First, the American air market has not focused on customer service. This is obvious to any traveler, but it’s worth emphasizing. Instead, airlines worked on two other causes: keeping prices low, and above all maintaining safety. They can, and have done, both of those without expending a shred of effort in making non-first-class customers comfy.

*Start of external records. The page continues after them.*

(** One more worker. *)
Lemma init_worker_wp ws xs g ps F s :
  starts children → (children ≤ fork_calls (m_trace s))%nat → set_up ws xs g → (length ws < WORKER_MAX_WORKERS)%nat →
  heap_is (xs ++ ps) F (heap_of s) →
  wp (init_worker stack fuel evs (length ws) g) (λ r s', r.1 = true ∧
    ∃ w x, set_up (ws ++ [w]) (xs ++ [x]) r.2 ∧
      heap_is ((xs ++ [x]) ++ ps) F (heap_of s') ∧
      NextWorker (g_workers r.2) = NextWorker (g_workers g) ∧ g_iFd r.2 = g_iFd g ∧
      g_settings r.2 = g_settings g ∧ psWorkerEVLoop (g_workers r.2) = psWorkerEVLoop (g_workers g) ∧
      ∃ new, m_trace s' = m_trace s ++ new ∧ start_events w (sds_buf x.2) new) s.
Proof.
  intros Hst Hch (Hadm & Hnames & Hpaths & Hws) Hlen Hheap. pose proof Hst as []. unfold init_worker.
  apply wp_bind; log_step. intros _ s1 Hh1 Ht1. apply wp_bind, wp_ext. intros r1 s2 -> Hh2 _ Ht2.
  rewrite decide_False by lia. rewrite (proj2 (Z.eqb_neq _ _) (st_malloc0 _)).
  apply wp_bind; log_step. intros _ s3 Hh3 Ht3. rewrite <-Hh1, <-Hh2, <-Hh3 in Hheap.
  apply wp_bind. eapply wp_sds_empty; [exact Hheap|]. intros f sp s4 Hheap4 _ Ht4.
  apply wp_bind, wp_ext. intros r5 s5 Hr5 Hh5 _ Ht5. rewrite <-Hh5 in Hheap4.
  assert (0 ≤ x_ret r5 < 2 ^ 31) as Hrnd by (rewrite Hr5; apply st_random0).
  apply wp_bind. eapply wp_sds_catprintf; [apply ipc_file_text|exact Hheap4|apply pick_here|].
  cbn [sds_buf app]. intros f' sp' s6 Hheap6 _ Ht6.
  apply wp_bind, wp_upd_log. intros _ s7 Hh7 Ht7. apply wp_bind, wp_ext. intros r8 s8 Hr8 Hh8 _ Ht8.
  assert (0 < x_ret r8) as Hpid .
  { rewrite Hr8. apply st_fork0. rewrite Ht7, Ht6, Ht5, Ht4, Ht3, Ht2, Ht1, !fork_calls_app. lia. }
  rewrite (proj2 (Z.eqb_neq _ (-1))), (proj2 (Z.eqb_neq _ 0)) by lia.
  apply wp_bind; log_step. intros _ s9 Hh9 Ht9. rewrite <-Hh7, <-Hh8, <-Hh9 in Hheap6.
  apply wp_bind. eapply wp_mono; [by eapply (create_ipc_wp _ f' (x_ret r5) sp')|].
  intros [z w] s10 (Hz & Hh10 & a & m & new & Hw & Ht10 & Hnew). cbn [fst snd] in Hz, Hw. subst z w. cbn [EXIT_SUCCESS Z.eqb negb].
  apply wp_ret. split; [done|]. eexists _, (f', SdsObj (ipc_path (x_ret r5)) sp').
  cbn [snd g_workers gWorkerAdmin set_admin set_slot NextWorker g_iFd g_settings psWorkerEVLoop].
  split_and!; [|rewrite Hh10|done..|].
  - apply set_up_snoc; try done. by eexists.
  - eapply heap_is_perm; [exact Hheap6|]. solve_Permutation.
  - eexists. rewrite Ht10, Ht9, Ht8, Ht7, Ht6, Ht5, Ht4, Ht3, Ht2, Ht1, <-!app_assoc. split; [done|].
    by eexists _, r5, r8, new.
Qed.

Second, airports offer a reliable awful experience, independent of airlines. Airlines are airports’ tenants, and the most visible face of air travel, beyond airport stores, which are also tenants. In contrast, airport management is invisible, anti-transparent, and nearly impossible to find for most travelers. They don’t do decent customer service, because of this invisibility, apart from the occasional information person. Restaurants are usually terrible. Airport suckage could be another case of market failure, as we rarely get to choose from multiple departure and destination sites.
Third, TSA, and I need say little about this. That’s a force independent of airlines and, to an extent, also of airports. Their workers are paid badly and perform drudgery, yes. But they largely accomplish security theater and offer a finely-tuned bad experience for most passengers. (They do use technology in interesting and at times bad ways; I’m surprised Manjoo left that off)
We could go further and argue that the post-9-11/War on Terror security arrangement has had broader effects, accustoming passengers to general scrutiny and inhumanity. The second half of the John Robb piece I linked above refers to this as “authoritarian decision making (common on modern air travel)”. Robb goes on to reference legitimate violence and assumptions of obedience. These are two of the contours of our War on Terror world.
Beyond these reasons, the biggest cause of airline woes today is how the business world works today, or what some of us call neoliberalism. If we see airlines as doing what most companies do, that is everything they can to maximize profit (i.e., shareholder value on a quarterly basis) at the expense of anything customers might want it is utterly unsurprising that they constantly come up with new ways to squeeze dollars out of us. That’s what Manjoo starts gesturing towards, maybe, when he veers off into “What we are witnessing is the basest, ugliest form of tech-abetted, bottom-seeking capitalism”.
You can see signs of this business culture in the sheer crowdedness of most flights. I can testify to this, anecdotally, but some data helps. See how flights are 83.4% full now? Scroll back through time to see eras when the number was in the 70s, or even the 50s. A full flight is a complete win for an airline; every empty seat is lost revenue, since they have to fly, fuel, and staff the plane anyway.
The impact of today’s corporate ethos also appears in the rise of airline mergers and takeovers, which means fewer airlines for customers to approach. There’s a nice infographic from Buzzfeed on this:
Depending on your airports and travel, you might not be able to choose from all of the above right. Competition isn’t doing much for us on this score.
Let’s add to today’s business model a predatory attitude towards workers. Recall that Fordism is long gone, as are most union jobs. Most airline staff are badly paid, from pilots down to gate agents. From what I can tell airport staff eke out minimum wage positions. All deal with customers during moments of stress. Is it any wonder they don’t all treat fliers with warmth and affection?
Yes, technology plays a role in all of these factors, and air travel is impossible without at least mid-twentieth-century technology. But it’s a mistake to blame the United story or today’s general air travel angst on the digital world, when these other forces are so much more effective. At worst an overfocus on tech is misdirection, drawing our gaze away from how business currently operates. Watch for that.